Bang Kachao (บางกะเจ้า, /th/) (Note: Also known as Bang Krachao (บางกระเจ้า), although this is a misnomer, as Bang Krachao is the name of a different sub-district in Mueang Samut Sakhon District.), is an artificial island formed by a bend in the Chao Phraya River and a canal at its western end. The entire area is also known as the Green Lung. It lies south of the Thai capital Bangkok in Phra Pradaeng District of Samut Prakan Province. The island, covering 16 km2 or 12,000 rai (1,920 hectares) has been traditionally agricultural with only a relatively small population. It is sometimes referred to as the "green lung" of Bangkok". In 2006, Bang Kachao was named "best urban oasis" by Time in its "Best of Asia" series and is frequented by nature lovers and cyclists.

== Administration==
Bang Kachao includes six sub-districts (tambons): Bang Namphueng, Bang Kachao, Bang Yo, Bang Krasop, Bang Ko Bua, and Song Khanong.

==Development==
The island's unspoiled character, abundant space, and proximity to central Bangkok have made it a target of developers.
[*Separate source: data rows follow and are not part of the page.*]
(** A change of flags that keeps the buffer valid as it was. *)
Lemma coh_flagchange (X' : nat → Prop) (c' : bcore) :
  c_dev c' = c_dev c → c_sector c' = c_sector c → c_data c' = c_data c →
  (∀ j, j ≠ i → (X' j ↔ X j)) → flags_ok (c_flags c') → c_valid c' = c_valid c →
  (c_dirty c' = true → c_valid c = true) → (X' i → c_busy c' = true) →
  (c_dirty c' = false → ¬ X' i → c_dirty c = false ∧ ¬ X i) →
  coh X' (<[i := c']> cs) d.
Proof.
  intros H1 H2 H3 HX Hf Hv Hd HXb Hc.
  eapply coh_insert; [exact HI|exact Hi|exact HX|exact Hf| |by left| |exact HXb|].
  - intros Hv'. rewrite H1, H2, H3. split.
    + apply (coh_len X cs d HI i c Hi). congruence.
    + apply (coh_real X cs d HI i c Hi). congruence.
  - intros Hd'. rewrite Hv. auto.
  - intros Hv' Hd' HX'. rewrite H1, H2, H3. destruct (Hc Hd' HX').
    apply (coh_disk X cs d HI i c Hi); [congruence|done|done].
Qed.

Lemma coh_busied : coh X (<[i := busied c]> cs) d.
Proof.
  destruct Hff as ((F1&F2&F3&F4)&_). apply coh_flagchange; try done.
  - rewrite F4. apply (coh_dirty X cs d HI i c Hi).
  - rewrite F4. done.
Qed.

Lemma coh_dirtied : c_busy c = true → c_valid c = true →
  coh (Xdel X i) (<[i := dirtied c]> cs) d.
Proof.
  intros Hb Hv. destruct Hff as (_&(F1&F2&F3&F4)&_). apply coh_flagchange; try done.
  - unfold Xdel. tauto.
  - rewrite F2. done.
  - congruence.
Qed.

Lemma coh_released : ¬ X i → coh X (<[i := released c]> cs) d.
Proof.
  intros HX. destruct Hff as (_&_&(F1&F2&F3&F4)&_). apply coh_flagchange; try done.
  - rewrite F4. apply (coh_dirty X cs d HI i c Hi).
  - rewrite F4. done.
Qed.

(** The holder changes the data of its buffer. *)
Lemma coh_cdata dt : c_busy c = true → length dt = 512%nat →
  coh (Xadd X i) (<[i := cdata dt c]> cs) d.
Proof.
  intros Hb Hl. eapply coh_insert; [exact HI|exact Hi|..]; simpl; try done.
  - unfold Xadd. naive_solver.
  - intros Hv. split; [done|]. by apply (coh_real X cs d HI i c Hi).
  - by left.
  - apply (coh_dirty X cs d HI i c Hi).
  - intros _ _ Hx. destruct Hx. by right.
Qed.

(** A fresh buffer for a sector that is not cached. *)
Lemma coh_recycled dev sec : 
  (∀ j cj, cs !! j = Some cj → c_is dev sec cj = false) →
  coh X (<[i := Core B_BUSY dev sec (c_data c)]> cs) d.
Proof.
  intros Hn. eapply coh_insert; [exact HI|exact Hi|..]; simpl; try done.
  by right.
Qed.

(** Reading the sector of a busy buffer that is not valid yet. *)
Lemma coh_filled : c_busy c = true → c_valid c = false →
  c_dev c ≠ NODEV → dvalid d (c_dev c) (c_sector c) →
  coh X (<[i := validated (cdata (dview d (c_dev c) (c_sector c)) c)]> cs) d.
Proof.
  intros Hb Hv Hnd Hdv. destruct Hff as (_&_&_&(F1&F2&F3&F4)&_).
  eapply coh_insert; [exact HI|exact Hi|..]; simpl; try done.
  - intros _. split_and!; [by apply dview_length|done|done].
  - by left.
  - intros _. by rewrite <- Hb.
Qed.

(** Writing the buffer back changes the disk at its sector only. *)
Section Flush.
Variable d' : D.
Hypothesis Hview : ∀ dev sec, dview d' dev sec =
  if (dev =? c_dev c) && (sec =? c_sector c) then c_data c else dview d dev sec.
Hypothesis Hvalid : ∀ dev sec, dvalid d' dev sec ↔ dvalid d dev sec.
Hypothesis Hcv : c_valid c = true.

Lemma flush_other j cj : cs !! j = Some cj → c_valid cj = true → j ≠ i →
  dview d' (c_dev cj) (c_sector cj) = dview d (c_dev cj) (c_sector cj).
Proof.
  intros Hj Hvj Hne. rewrite Hview.
  destruct (Z.eqb_spec (c_dev cj) (c_dev c)), (Z.eqb_spec (c_sector cj) (c_sector c)); try done.
  destruct Hne. eapply (coh_key X cs d HI j i); eauto. by eapply (coh_real X cs d HI).
Qed.
(* ===== verification/Bio.v ===== *)
(** The buffer cache (bio.c).

    Buffers are the entries of [bcache.buf]; entry [NBUF] is [bcache.head].
    The model keeps the [prev]/[next] links of the LRU list as the code does,
    over any disk driver ([Driver]).  [bc_hist] is a ghost record of the disk
    writes, in order; no code reads it. *)
From S2P Require Import Prelude Kmonad Kstate Spinlock Sleep Disk Dll Cache.

Record bcache (D : Type) := Bcache {
  bc_k : kst;
  bc_buf : list buf;
  bc_drv : D;
  bc_hist : list (Z * Z * list Z)
}.
Arguments Bcache {D} _ _ _ _.
Arguments bc_k {D} _.
Arguments bc_buf {D} _.
Arguments bc_drv {D} _.
Arguments bc_hist {D} _.

Definition set_bc_k {D} (v : kst) (s : bcache D) := Bcache v (bc_buf s) (bc_drv s) (bc_hist s).
Definition set_bc_buf {D} (v : list buf) (s : bcache D) := Bcache (bc_k s) v (bc_drv s) (bc_hist s).
Definition set_bc_drv {D} (v : D) (s : bcache D) := Bcache (bc_k s) (bc_buf s) v (bc_hist s).
Definition set_bc_hist {D} (v : list (Z * Z * list Z)) (s : bcache D) := Bcache (bc_k s) (bc_buf s) (bc_drv s) v.

Definition bc_k_lens {D} : lens (bcache D) kst := Lens bc_k set_bc_k.
Definition bc_drv_lens {D} : lens (bcache D) D := Lens bc_drv set_bc_drv.

Section Bio.
Context {D : Type} `{DriverLaws D}.

Definition kz {A} (m : M kst A) : M (bcache D) A := zoom bc_k_lens m.

(** [&bcache.head] *)
Definition head : nat := NBUF.

Definition node (i : nat) : M (bcache D) buf := deref (λ s, bc_buf s !! i).
Definition upd_node (i : nat) (f : buf → buf) : M (bcache D) unit :=
  modify (λ s, set_bc_buf (alter f i (bc_buf s)) s).

Definition binit_buf (b : nat) : M (bcache D) unit :=
  h ← node head;
  upd_node b (set_b_next (b_next h));;
  upd_node b (set_b_prev head);;
  upd_node b (set_b_dev NODEV);;
  upd_node (b_next h) (set_b_prev b);;
  upd_node head (set_b_next b).
Lemma log_write_ok bc1 bc2 c' :
  wrote X (lg_bc s) bc1 [(lg_dev s, lg_start s + Z.of_nat i + 1, c_data c)] →
  bufs bc2 = <[b := c']> (bufs bc1) → c_sector c' = sec → bc_drv bc2 = bc_drv bc1 →
  log_ok (s' bc2).
Proof.
  intros W Hb2 Hs2 Hd2. pose proof (lo_n s Ho) as Hn. pose proof (lo_len s Ho) as Hl.
  assert (Hdv : ∀ sc, dvalid (bc_drv (lg_bc s)) (lg_dev s) sc → dvalid (bc_drv bc2) (lg_dev s) sc).
  { intros sc Hsc. rewrite Hd2. by apply (wr_dvalid _ _ _ _ W). }
  split; try apply Ho.
  - unfold s', secs'; simpl. by rewrite length_insert.
  - unfold s', n'; simpl. unfold LOGSIZE in *. bdestr; lia.
  - intros sc Hs. destruct (lo_log s Ho sc Hs) as [Hvs Hu]. split; [by apply Hdv|].
    intros j x Hj Hk. simpl in Hj, Hk. rewrite Hb2 in Hj.
    apply lookup_ins in Hj as [(->&->&_)|[_ Hj]].
    + apply c_is_true in Hk as [_ Hk]. rewrite Hs2 in Hk. by subst.
    + by apply (wrote_unlocked _ _ _ _ _ _ W Hu j x).
  - intros sc Hs. apply list_elem_of_lookup in Hs as [j Hj].
    destruct (log_write_at j sc bc2 Hj) as [[_ ->]|(_&_&Ht)].
    + split_and!; [done|done|]. apply Hdv. rewrite <- Hdev.
      by apply (coh_real X _ _ (inv_coh X _ HI) b c).
    + destruct (lo_home s Ho sc) as (?&?&?); [by eapply list_elem_of_lookup_2|]. auto.
  - rewrite log_write_trans. case_decide; [apply Ho|]. apply NoDup_app. split_and!.
    + apply Ho.
    + intros x Hx. rewrite list_elem_of_singleton. by intros ->.
    + apply NoDup_singleton.
Qed.

(** What the kernel and the disk hold after the block is logged. *)
Lemma log_write_view bc1 bc2 :
  wrote X (lg_bc s) bc1 [(lg_dev s, lg_start s + Z.of_nat i + 1, c_data c)] →
  same_env bc1 bc2 → same_view bc1 bc2 →
  (∀ sc, sc ≠ lg_start s + Z.of_nat i + 1 →
    view bc2 (lg_dev s) sc = view (lg_bc s) (lg_dev s) sc ∧
    dview (bc_drv bc2) (lg_dev s) sc = dview (bc_drv (lg_bc s)) (lg_dev s) sc) ∧
  (view bc2 (lg_dev s) (lg_start s + Z.of_nat i + 1) = c_data c ∧
   dview (bc_drv bc2) (lg_dev s) (lg_start s + Z.of_nat i + 1) = c_data c).
Proof.
  intros W (_&D2&_) V2. split.
  - intros sc Hne. rewrite V2, (wr_view _ _ _ _ W), D2, (wr_dview _ _ _ _ W).
    rewrite !apply_ws_out; [done|simpl; rewrite list_elem_of_singleton; congruence..].
  - rewrite V2, (wr_view _ _ _ _ W), D2, (wr_dview _ _ _ _ W). unfold apply_ws, apply_w; simpl.
    by rewrite !Z.eqb_refl.
Qed.

(** Every sector that was logged still is, and the one just written is too. *)
Lemma log_write_logged bc1 bc2 (Keep : Z → Prop) :
  wrote X (lg_bc s) bc1 [(lg_dev s, lg_start s + Z.of_nat i + 1, c_data c)] →
  same_env bc1 bc2 → same_view bc1 bc2 →
  (∀ j x, trans s !! j = Some x → Keep x → x ≠ sec →
     dview (bc_drv (lg_bc s)) (lg_dev s) (lg_start s + Z.of_nat j + 1) = view (lg_bc s) (lg_dev s) x ∧
     view (lg_bc s) (lg_dev s) (lg_start s + Z.of_nat j + 1) = view (lg_bc s) (lg_dev s) x) →
  ∀ j x, trans (s' bc2) !! j = Some x → x = sec ∨ Keep x →
    dview (bc_drv bc2) (lg_dev s) (lg_start s + Z.of_nat j + 1) = view bc2 (lg_dev s) x ∧
    view bc2 (lg_dev s) (lg_start s + Z.of_nat j + 1) = view bc2 (lg_dev s) x.
Proof.
  intros W N2 V2 Hlg j x Hj Hx. destruct (log_write_view bc1 bc2 W N2 V2) as [Hvo Hvi].
  assert (Hvs : view (lg_bc s) (lg_dev s) sec = c_data c).
  { rewrite <- Hdev. by apply (cview_hit X _ _ b c (inv_coh X _ HI)). }
  assert (Hne : ∀ y, ¬ in_log s y → y ≠ lg_start s + Z.of_nat i + 1).
  { intros y Hy ->. by apply Hy, log_write_block. }
  destruct (log_write_at j x bc2 Hj) as [[-> ->]|(Hji&Hxs&Ht)].
  - destruct Hvi as [-> ->]. rewrite (proj1 (Hvo sec (Hne sec Hnl))). by rewrite Hvs.
  - destruct Hx as [?|Hk]; [done|]. destruct (Hlg j x Ht Hk Hxs) as [L1 L2].
    destruct (Hvo (lg_start s + Z.of_nat j + 1)) as [-> ->]; [lia|].
    rewrite (proj1 (Hvo x (Hne x ltac:(apply (lo_home s Ho); by eapply list_elem_of_lookup_2)))). done.
Qed.
End LogWrite.

Lemma bc_inv_ext (X X' : nat → Prop) bc : (∀ i, X i ↔ X' i) → bc_inv X bc → bc_inv X' bc.
Proof.
  intros HX [L R [c1 c2 c3 c4 c5 c6 c7]]. split; [done|done|]. split; try done.
  - intros i ci Hi Hx. apply (c1 i ci Hi). by apply HX.
  - intros i ci Hi Hv Hd Hx. apply (c7 i ci Hi Hv Hd). by rewrite HX.
Qed.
A battle to save it is underway. Following the death of King Bhumibol in October 2016, the military government declared its intention to preserve Bang Kachao. A three-year project by the Royal Forestry Department, Kasetsart University, and oil company PTT aims to renovate public green spaces and ensure that 60 percent of the island remains free of development. "The difficulty in...Thailand, where land is in short supply and corruption rampant, is [that] developers and powerful businesses...circumvent, or simply ignore, environmental protections." Despite misgivings, one resident sold her family's 6,000 m^{2} landholding for as much as 24 million baht (US$686,106).

==Si Nakhon Khuean Khan Park and Botanical Garden==
The Si Nakhon Khuean Khan Park and Botanical Garden is located in the northern part of Bang Kachao. It is a public park and botanical garden. This site is a visitor attraction with biking and birdwatching.